#### Exercise aim:
Give only the number of lines in the data that contain the word "loading".

#### Data for review:
=-=-=-=-=
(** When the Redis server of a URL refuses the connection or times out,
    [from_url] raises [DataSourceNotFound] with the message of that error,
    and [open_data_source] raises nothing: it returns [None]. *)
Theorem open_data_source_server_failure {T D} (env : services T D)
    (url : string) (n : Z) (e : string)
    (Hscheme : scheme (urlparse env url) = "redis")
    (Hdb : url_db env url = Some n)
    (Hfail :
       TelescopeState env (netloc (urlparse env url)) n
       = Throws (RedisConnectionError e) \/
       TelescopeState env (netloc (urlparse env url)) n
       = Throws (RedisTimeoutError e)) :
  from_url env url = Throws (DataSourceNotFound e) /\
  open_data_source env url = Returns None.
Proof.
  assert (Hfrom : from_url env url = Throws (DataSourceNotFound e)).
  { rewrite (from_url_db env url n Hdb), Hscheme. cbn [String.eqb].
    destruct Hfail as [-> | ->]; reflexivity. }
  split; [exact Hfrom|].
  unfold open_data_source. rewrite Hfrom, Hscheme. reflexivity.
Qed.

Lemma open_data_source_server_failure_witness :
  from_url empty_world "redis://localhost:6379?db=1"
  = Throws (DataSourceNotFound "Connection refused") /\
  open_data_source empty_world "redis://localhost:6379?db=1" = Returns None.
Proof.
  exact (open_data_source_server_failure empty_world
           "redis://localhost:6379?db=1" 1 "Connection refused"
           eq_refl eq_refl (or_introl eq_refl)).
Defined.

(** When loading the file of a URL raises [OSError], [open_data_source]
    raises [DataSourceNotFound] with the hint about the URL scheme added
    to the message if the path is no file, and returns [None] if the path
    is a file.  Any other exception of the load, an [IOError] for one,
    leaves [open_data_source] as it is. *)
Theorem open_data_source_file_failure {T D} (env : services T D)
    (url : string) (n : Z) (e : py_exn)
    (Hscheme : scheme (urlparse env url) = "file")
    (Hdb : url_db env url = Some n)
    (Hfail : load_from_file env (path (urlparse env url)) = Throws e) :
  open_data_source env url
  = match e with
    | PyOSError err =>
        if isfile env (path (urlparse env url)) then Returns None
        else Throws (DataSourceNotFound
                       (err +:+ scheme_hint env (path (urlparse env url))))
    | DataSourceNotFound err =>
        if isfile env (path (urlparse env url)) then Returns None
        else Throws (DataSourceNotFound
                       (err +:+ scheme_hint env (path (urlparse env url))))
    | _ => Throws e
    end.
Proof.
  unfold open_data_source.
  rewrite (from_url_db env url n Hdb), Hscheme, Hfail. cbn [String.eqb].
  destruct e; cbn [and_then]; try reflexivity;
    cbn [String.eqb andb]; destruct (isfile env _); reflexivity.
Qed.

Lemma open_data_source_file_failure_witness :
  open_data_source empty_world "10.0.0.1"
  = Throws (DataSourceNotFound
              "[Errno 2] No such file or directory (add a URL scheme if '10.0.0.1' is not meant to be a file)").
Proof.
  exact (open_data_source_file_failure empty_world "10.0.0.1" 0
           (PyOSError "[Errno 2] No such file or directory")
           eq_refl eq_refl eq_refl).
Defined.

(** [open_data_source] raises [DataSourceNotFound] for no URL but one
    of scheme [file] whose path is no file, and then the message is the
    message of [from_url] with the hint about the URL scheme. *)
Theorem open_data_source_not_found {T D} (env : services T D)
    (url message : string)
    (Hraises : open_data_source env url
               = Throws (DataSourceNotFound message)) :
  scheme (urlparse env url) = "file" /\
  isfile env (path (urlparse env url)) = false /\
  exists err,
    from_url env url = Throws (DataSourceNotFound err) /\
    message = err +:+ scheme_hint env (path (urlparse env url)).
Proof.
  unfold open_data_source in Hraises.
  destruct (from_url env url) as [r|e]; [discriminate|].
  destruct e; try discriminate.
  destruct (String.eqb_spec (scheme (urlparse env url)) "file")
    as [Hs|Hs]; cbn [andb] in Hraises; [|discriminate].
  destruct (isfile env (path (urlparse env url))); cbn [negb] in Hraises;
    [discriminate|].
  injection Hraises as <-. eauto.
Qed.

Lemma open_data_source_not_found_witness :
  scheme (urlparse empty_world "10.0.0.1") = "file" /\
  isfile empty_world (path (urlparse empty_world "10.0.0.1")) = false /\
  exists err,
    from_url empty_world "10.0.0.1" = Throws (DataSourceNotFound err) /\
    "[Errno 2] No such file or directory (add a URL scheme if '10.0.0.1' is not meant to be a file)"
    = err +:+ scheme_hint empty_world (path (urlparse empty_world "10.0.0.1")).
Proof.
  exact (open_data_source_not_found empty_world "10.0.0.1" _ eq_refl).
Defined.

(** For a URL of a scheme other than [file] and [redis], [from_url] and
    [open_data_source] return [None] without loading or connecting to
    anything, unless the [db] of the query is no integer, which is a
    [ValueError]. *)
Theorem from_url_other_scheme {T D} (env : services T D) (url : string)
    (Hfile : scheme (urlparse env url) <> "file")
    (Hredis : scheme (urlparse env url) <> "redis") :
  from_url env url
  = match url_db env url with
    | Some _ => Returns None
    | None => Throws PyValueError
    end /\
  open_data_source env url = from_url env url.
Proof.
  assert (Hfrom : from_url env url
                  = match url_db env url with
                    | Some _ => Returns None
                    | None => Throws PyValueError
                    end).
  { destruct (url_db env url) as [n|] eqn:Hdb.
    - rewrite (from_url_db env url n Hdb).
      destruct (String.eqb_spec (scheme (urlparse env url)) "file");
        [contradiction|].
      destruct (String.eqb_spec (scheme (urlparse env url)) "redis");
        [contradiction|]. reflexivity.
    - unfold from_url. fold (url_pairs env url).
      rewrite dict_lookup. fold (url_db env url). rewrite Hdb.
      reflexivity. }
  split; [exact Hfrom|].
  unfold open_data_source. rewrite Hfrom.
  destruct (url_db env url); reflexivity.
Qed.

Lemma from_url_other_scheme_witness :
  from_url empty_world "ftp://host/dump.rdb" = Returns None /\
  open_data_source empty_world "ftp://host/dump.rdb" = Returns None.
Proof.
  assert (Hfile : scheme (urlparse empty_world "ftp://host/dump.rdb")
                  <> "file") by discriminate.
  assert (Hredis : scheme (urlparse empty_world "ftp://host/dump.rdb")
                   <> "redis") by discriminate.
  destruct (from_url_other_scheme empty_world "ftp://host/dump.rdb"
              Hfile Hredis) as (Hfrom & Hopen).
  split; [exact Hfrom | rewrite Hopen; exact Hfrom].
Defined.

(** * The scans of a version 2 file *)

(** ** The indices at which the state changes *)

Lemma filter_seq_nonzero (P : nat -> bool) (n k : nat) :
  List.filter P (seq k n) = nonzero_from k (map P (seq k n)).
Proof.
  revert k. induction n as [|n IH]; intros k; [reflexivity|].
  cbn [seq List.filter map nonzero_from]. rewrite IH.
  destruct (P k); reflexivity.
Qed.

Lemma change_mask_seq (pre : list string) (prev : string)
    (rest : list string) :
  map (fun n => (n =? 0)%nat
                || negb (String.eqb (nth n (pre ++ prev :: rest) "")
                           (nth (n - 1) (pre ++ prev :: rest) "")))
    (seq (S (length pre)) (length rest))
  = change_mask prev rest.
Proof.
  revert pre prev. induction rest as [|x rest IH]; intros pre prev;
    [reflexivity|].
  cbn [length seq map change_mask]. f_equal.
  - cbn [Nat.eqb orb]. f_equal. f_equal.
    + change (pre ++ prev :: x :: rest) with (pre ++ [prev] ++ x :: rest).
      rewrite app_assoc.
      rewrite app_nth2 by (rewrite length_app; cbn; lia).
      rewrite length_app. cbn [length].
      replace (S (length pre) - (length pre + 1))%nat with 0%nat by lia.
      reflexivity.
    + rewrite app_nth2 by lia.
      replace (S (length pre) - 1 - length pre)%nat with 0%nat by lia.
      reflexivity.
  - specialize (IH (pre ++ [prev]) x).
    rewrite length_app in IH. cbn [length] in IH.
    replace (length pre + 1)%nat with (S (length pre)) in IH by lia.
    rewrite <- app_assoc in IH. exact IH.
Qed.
=-=-=-=-=
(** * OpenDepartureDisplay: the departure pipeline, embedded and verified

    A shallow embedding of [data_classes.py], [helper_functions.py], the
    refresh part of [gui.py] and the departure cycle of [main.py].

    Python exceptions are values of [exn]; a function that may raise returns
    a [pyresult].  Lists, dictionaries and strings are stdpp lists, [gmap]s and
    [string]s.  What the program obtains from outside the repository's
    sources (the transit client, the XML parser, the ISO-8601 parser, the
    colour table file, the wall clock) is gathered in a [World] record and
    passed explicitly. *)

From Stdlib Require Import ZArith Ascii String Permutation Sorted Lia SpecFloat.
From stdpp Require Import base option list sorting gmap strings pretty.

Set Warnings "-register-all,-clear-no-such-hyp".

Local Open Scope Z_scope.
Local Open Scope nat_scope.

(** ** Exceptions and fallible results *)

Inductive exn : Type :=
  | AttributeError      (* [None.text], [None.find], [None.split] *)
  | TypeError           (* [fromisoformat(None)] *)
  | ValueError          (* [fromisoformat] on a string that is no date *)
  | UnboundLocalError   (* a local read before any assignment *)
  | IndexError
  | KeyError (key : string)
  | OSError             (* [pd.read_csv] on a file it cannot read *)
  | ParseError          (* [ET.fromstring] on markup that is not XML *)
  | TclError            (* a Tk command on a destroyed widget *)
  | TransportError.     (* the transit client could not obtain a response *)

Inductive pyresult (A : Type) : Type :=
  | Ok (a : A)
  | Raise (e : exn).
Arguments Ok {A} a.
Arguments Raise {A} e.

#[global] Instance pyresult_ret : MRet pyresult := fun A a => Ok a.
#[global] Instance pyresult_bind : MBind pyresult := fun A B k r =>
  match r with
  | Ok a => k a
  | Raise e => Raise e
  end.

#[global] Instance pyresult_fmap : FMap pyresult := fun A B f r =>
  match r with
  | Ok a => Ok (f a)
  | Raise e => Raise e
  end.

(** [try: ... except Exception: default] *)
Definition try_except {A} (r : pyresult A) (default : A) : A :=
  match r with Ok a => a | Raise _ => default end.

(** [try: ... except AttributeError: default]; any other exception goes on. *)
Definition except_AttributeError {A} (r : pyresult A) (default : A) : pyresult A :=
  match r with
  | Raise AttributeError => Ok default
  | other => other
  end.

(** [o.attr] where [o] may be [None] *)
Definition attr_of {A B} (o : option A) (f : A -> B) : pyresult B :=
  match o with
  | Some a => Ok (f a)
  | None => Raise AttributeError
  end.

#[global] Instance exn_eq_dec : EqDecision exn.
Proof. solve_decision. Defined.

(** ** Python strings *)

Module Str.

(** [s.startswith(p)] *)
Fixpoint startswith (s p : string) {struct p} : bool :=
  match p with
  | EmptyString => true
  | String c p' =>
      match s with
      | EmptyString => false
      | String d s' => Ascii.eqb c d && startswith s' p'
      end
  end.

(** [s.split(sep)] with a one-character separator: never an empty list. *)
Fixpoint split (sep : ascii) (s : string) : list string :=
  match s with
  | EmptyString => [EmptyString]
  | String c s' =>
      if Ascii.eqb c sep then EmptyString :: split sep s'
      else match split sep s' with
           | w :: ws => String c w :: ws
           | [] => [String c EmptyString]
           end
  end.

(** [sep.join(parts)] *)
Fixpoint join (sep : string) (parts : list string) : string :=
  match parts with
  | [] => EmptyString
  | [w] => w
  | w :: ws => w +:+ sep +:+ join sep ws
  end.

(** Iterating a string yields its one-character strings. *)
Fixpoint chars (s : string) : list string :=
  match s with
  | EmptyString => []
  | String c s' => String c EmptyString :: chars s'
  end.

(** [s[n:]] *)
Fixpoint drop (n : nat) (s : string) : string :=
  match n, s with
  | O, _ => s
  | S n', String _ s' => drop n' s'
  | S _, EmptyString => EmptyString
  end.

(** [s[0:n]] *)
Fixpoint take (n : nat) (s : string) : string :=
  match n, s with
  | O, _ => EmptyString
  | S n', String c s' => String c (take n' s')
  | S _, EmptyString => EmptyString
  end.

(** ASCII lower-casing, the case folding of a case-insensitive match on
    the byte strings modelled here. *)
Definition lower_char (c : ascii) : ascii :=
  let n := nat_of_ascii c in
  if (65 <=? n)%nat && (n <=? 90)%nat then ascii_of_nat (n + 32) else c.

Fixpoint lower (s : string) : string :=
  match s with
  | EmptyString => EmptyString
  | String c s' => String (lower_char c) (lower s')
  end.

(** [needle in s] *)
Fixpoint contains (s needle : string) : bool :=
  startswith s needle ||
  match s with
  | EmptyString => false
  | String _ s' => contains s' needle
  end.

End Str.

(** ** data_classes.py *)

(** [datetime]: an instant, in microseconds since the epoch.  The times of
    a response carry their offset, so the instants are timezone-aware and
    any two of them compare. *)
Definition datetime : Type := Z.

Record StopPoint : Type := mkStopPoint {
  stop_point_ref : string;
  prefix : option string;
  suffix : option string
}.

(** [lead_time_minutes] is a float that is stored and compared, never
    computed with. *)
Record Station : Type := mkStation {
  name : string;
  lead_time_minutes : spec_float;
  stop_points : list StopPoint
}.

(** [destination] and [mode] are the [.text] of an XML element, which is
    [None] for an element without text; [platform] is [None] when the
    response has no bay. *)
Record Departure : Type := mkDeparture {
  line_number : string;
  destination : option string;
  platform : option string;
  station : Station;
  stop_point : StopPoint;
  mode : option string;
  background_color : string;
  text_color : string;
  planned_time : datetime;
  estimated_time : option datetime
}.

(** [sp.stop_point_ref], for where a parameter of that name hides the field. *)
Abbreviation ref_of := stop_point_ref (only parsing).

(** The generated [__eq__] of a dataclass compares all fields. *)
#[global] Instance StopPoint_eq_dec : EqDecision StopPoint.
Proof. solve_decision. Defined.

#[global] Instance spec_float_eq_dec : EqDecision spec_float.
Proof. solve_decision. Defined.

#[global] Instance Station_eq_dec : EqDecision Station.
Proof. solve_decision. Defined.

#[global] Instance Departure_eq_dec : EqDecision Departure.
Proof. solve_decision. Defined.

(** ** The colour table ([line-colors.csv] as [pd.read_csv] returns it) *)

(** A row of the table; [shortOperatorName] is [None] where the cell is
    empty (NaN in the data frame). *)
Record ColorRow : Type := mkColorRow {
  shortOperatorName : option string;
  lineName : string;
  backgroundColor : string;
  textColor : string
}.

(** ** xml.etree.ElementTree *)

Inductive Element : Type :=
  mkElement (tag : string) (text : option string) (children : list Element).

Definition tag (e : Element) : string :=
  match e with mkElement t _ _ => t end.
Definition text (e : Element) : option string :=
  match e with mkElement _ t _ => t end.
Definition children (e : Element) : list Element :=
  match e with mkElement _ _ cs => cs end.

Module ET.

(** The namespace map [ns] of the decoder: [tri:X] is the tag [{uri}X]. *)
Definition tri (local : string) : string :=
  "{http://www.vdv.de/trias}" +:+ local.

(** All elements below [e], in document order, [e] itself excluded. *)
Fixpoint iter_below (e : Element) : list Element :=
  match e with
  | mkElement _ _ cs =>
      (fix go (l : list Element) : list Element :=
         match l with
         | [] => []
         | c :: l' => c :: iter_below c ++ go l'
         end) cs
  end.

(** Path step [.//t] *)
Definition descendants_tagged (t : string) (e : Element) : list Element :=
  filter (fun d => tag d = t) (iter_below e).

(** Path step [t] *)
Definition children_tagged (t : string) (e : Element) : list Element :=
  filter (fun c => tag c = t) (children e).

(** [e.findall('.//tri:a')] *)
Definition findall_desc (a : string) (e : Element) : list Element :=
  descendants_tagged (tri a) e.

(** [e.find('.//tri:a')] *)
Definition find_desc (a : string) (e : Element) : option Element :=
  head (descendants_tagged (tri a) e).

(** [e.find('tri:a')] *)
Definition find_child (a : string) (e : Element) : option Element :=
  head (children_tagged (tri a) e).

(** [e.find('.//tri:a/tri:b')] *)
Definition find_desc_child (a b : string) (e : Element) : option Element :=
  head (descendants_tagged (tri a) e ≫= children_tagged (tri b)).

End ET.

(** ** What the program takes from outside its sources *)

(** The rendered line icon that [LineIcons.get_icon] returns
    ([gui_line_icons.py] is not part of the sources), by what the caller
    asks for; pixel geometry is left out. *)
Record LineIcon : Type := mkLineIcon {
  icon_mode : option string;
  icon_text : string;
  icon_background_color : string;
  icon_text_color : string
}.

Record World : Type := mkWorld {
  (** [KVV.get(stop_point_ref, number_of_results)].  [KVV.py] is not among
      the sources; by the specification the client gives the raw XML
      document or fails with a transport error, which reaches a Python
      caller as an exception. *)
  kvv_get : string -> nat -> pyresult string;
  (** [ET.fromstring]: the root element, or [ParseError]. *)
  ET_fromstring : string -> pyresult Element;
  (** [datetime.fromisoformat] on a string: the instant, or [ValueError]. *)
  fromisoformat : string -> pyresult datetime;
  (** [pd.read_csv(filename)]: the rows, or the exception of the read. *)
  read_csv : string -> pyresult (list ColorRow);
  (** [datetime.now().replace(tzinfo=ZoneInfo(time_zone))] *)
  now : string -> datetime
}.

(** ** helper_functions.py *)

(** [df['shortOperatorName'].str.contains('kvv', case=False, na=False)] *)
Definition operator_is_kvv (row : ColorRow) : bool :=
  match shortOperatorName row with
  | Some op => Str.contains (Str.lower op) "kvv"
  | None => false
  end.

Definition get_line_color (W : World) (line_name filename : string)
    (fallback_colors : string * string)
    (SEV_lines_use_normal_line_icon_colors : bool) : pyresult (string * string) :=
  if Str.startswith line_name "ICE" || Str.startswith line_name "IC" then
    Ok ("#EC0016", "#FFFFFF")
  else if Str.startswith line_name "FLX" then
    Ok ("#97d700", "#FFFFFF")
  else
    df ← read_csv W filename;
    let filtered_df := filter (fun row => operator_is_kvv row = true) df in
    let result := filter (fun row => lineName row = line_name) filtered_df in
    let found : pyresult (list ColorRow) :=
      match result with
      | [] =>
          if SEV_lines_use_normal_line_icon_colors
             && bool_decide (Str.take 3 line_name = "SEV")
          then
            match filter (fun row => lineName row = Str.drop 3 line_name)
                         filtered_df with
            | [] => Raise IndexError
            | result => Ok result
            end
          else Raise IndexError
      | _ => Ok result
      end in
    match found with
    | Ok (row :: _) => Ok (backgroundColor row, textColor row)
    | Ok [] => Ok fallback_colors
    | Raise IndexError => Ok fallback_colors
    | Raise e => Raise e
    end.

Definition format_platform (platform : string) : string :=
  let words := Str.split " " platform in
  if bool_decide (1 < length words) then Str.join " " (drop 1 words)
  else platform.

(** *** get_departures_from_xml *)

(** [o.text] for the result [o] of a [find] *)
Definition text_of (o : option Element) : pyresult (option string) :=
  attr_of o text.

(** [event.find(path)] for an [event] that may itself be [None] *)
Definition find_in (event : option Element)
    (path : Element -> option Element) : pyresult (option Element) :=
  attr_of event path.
=-=-=-=-=
#### Exercise result:
2